Pitt found Alexander Duncannon not at his flat but at an art exhibition three blocks away from the Autonomy Club. The man at the door told him who he was. Apparently he came often. A dark, slender young man. He looked about twenty-five. He was standing alone in front of a large painting of a country scene. Laborers stood with scythes in hand. The August sun shone out of a clear blue sky onto the golden cornfield. A few scarlet poppies burned bright at the margins.
Pitt had grown up in the country. This looked idyllic, and quite unreal to him. It had a kind of beauty, but it was set back from the smell of the earth, the relentless heat of harvesttime, the ache of backs too long bent.
“Do you like it?” he asked.
The softness of Alexander’s youth was in his cheeks when he turned, but there were hard shadows around his eyes. He was clearly familiar with pain. He smiled, suddenly and charmingly. It lit his face. “No,” he said with candor. “Do you? Or have you not looked at it long enough?”
Pitt smiled back. “How long do I need to look at it in order to like it?” he asked.
Alexander was amused. “I don’t know, but longer than I have. What do you not like about it? It’s pretty enough…isn’t it?”
Pitt decided in that moment to engage him in an honest conversation. “Is that what you think it should be, pretty?” he asked.
“You don’t like pretty pictures?” He took him up on the challenge instantly and-from the grace of his posture and the sudden life in his eyes-with pleasure.
Pitt gave it consideration. “No, I think I don’t. At least not if it is at the expense of the real. Artifice has its own kind of ugliness.”
Now Alexander was eager, his eyes alight.
“Do you know the place?”
“Not recognizably.”
Alexander laughed. “Touche,” he said cheerfully. “But are you familiar with what it is meant to be? What it was, before it was sentimentalized?”
“Many like it, yes,” Pitt admitted, for a moment caught back in a memory so sharp it was almost physical.
“Funny. I don’t.” Alexander shrugged. “And yet I know it’s wrong. Perhaps anyone can develop a distaste for the artificial, don’t you think?”

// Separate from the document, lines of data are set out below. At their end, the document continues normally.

(* ===== verification/HttpRange.v ===== *)
(** * Files over HTTP: ranges, validators and the body that is streamed

    [FileResponse.cpp], [helpers/parseByteRange.hpp] and [FileBodySource.cpp]
    of [IDHANHttp].  [FileResponse::create] decides the status, headers and
    byte slice of a file's response from the request's conditional and range
    headers; the body source then reads the slice a chunk at a time, however
    the file changes in between.

    Headers are proxygen's: a request gives [getSingleOrEmpty], a response is
    the map of the names [set].  [parseHTTPDateTime] is a parameter. *)
From S2P Require Import Prelude StringView.
From Stdlib Require Import Ascii.

(** ** Ranges *)

Inductive RangeOutcome := none | satisfiable | unsatisfiable.
Record RangeResult := mkRange { outcome : RangeOutcome; range_begin : Z; range_end : Z }.

Definition no_range : RangeResult := mkRange none 0 0.

(** [std::from_chars] into an unsigned 64-bit integer: the value and how many
    characters it took; [None] for any error code. *)
Definition from_chars (text : string) : option (Z * nat) :=
  let '(value, taken) := read_digits 0 text in
  if (0 <? taken)%nat && (value <=? size_max) then Some (value, taken) else None.

Definition bytes_prefix : string := "bytes=".

Definition parseRange (header : string) (size : Z) : RangeResult :=
  if negb (starts_with bytes_prefix header) then no_range
  else
    let spec := sdrop (String.length bytes_prefix) header in
    match find_char "," spec with
    | Some _ => no_range
    | None =>
        match find_char "-" spec with
        | None | Some O => no_range
        | Some dash =>
            match from_chars (stake dash spec) with
            | None => no_range
            | Some (begin, _) =>
                let end_text := sdrop (dash + 1) spec in
                let last := if size =? 0 then 0 else size - 1 in
                match (if sempty end_text then Some last else fst <$> from_chars end_text) with
                | None => no_range
                | Some end_ =>
                    if (size =? 0) || (size <=? begin) then mkRange unsatisfiable 0 0
                    else if end_ <? begin then no_range
                    else mkRange satisfiable begin (Z.min end_ (size - 1))
                end
            end
        end
    end.

(** *** The header-only parser *)

Record ByteRange := mkByteRange { offset : Z; length : Z }.
Inductive ByteRangeError := Invalid | Unsatisfiable.

Definition integer (text : string) : option Z :=
  if sempty text then None
  else match from_chars text with
  | Some (value, taken) => if (taken =? String.length text)%nat then Some value else None
  | None => None
  end.

Definition parseByteRange (header : string) (size : Z) : ByteRangeError + ByteRange :=
  if negb (starts_with "bytes=" header) then inl Invalid
  else
    let spec := sdrop 6 header in
    match find_char "-" spec with
    | None => inl Invalid
    | Some O =>
        match integer (sdrop 1 spec) with
        | None => inl Invalid
        | Some suffix =>
            if suffix =? 0 then inl Unsatisfiable
            else let len := Z.min suffix size in inr (mkByteRange (size - len) len)
        end
    | Some dash =>
        let end_text := sdrop (dash + 1) spec in
        match integer (stake dash spec) with
        | None => inl Invalid
        | Some first =>
            match (if sempty end_text then Some size_max
                   else match integer end_text with
                   | Some parsed => if parsed <? first then None else Some parsed
                   | None => None
                   end) with
            | None => inl Invalid
            | Some last =>
                if size <=? first then inl Unsatisfiable
                else let end_ := Z.min last (size - 1) in inr (mkByteRange first (end_ - first + 1))
            end
        end
    end.

(** ** Entity tags *)

Definition dquote : string := char 34.
Definition quoteEtag (etag : string) : string := dquote +:+ etag +:+ dquote.

Fixpoint drop_spaces (s : string) : string :=
  match s with String c s' => if (c =? " ")%char then drop_spaces s' else s | EmptyString => s end.

Fixpoint drop_last_spaces (s : string) : string :=
  match s with
  | EmptyString => EmptyString
  | String c s' =>
      match drop_last_spaces s' with
      | EmptyString => if (c =? " ")%char then EmptyString else String c EmptyString
      | rest => String c rest
      end
  end.

Definition clean_candidate (candidate : string) : string :=
  let candidate := drop_last_spaces (drop_spaces candidate) in
  if starts_with "W/" candidate then sdrop 2 candidate else candidate.

(** The loop over the list; what is left of the header gets shorter. *)
Fixpoint etagListMatches_loop (fuel : nat) (header quoted_etag : string) : bool :=
  match fuel with
  | O => false
  | S fuel =>
      if sempty header then false
      else if String.eqb (clean_candidate (sprefix (find_char "," header) header)) quoted_etag then true
      else match find_char "," header with
      | Some end_ => etagListMatches_loop fuel (sdrop (end_ + 1) header) quoted_etag
      | None => false
      end
  end.

Definition etagListMatches (header quoted_etag : string) : bool :=
  if sempty header then false
  else if String.eqb header "*" then true
  else etagListMatches_loop (S (String.length header)) header quoted_etag.

(** ** Dates *)

(** [gmtime_r]: the civil date of a day count, and the time of day. *)
Definition civil_of_days (days : Z) : Z * Z * Z :=
  let z := days + 719468 in
  let era := z / 146097 in
  let doe := z - era * 146097 in
  let yoe := (doe - doe / 1460 + doe / 36524 - doe / 146096) / 365 in
  let doy := doe - (365 * yoe + yoe / 4 - yoe / 100) in
  let mp := (5 * doy + 2) / 153 in
  let day := doy - (153 * mp + 2) / 5 + 1 in
  let month := if mp <? 10 then mp + 3 else mp - 9 in
  (yoe + era * 400 + (if month <=? 2 then 1 else 0), month, day).

Definition two_digits (n : Z) : string := if n <? 10 then "0" +:+ to_string n else to_string n.
Definition day_name (n : Z) : string :=
  default EmptyString (["Sun"; "Mon"; "Tue"; "Wed"; "Thu"; "Fri"; "Sat"] !! Z.to_nat n).
Definition month_name (n : Z) : string :=
  default EmptyString (["Jan"; "Feb"; "Mar"; "Apr"; "May"; "Jun"; "Jul"; "Aug"; "Sep"; "Oct"; "Nov"; "Dec"] !! Z.to_nat (n - 1)).

(** A [system_clock] time in nanoseconds, to whole seconds towards zero. *)
Definition whole_seconds (time : Z) : Z := Z.quot time (10 ^ 9).

Definition formatHttpDate (time : Z) : string :=
  let seconds := whole_seconds time in
  let days := seconds / 86400 in
  let rest := seconds mod 86400 in
  let '(year, month, day) := civil_of_days days in
  day_name ((days + 4) mod 7) +:+ ", " +:+ two_digits day +:+ " " +:+ month_name month +:+ " " +:+ to_string year +:+ " "
  +:+ two_digits (rest / 3600) +:+ ":" +:+ two_digits (rest / 60 mod 60) +:+ ":" +:+ two_digits (rest mod 60) +:+ " GMT".

(** ** The response *)

Record FileMetadata := mkMetadata {
  size : Z;
  modified : Z;
  etag : string;
  content_type : string;
  filename : string;
  immutable : bool;
  attachment : bool
}.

“Yes, I agree.” Long ago, before graduating to murder cases, Pitt had dealt with theft, especially of fine art. He had learned a lot more about it than he had expected to, and found it gave him great pleasure. He need not tell this young man who he was, not just yet. Special Branch was not police. No such disclosure was required. “It is an emotional lie,” he added.
Now he had Alexander’s complete attention. “How perceptive of you, Mr….?”
“Pitt.” There was no escaping giving his name without just the kind of dishonesty he had spoken of. “Thomas Pitt.”
“Alexander Duncannon.” He held out his hand.
Pitt shook it. “There has to be something better here, surely?” he asked. “What do you like?”
“Ah! Let me show you something lovely,” Alexander responded. “It’s very small, but quite beautiful.” He turned away and began walking rather unevenly toward the next room.
Pitt followed, interested to see what the young man would like.
Alexander stopped in front of a small pencil drawing of a clump of grass depicted in intense detail. Every blade was perfectly drawn. In the heart of it was a nest of field mice. He stared at Pitt, waiting for his verdict.
Pitt looked at the picture for several moments. He was uncomfortable. Alexander had shown him something that was truly beautiful. His appreciation of it revealed some part of himself. He was not going to break the silence. He would wait until Pitt delivered an equally honest answer.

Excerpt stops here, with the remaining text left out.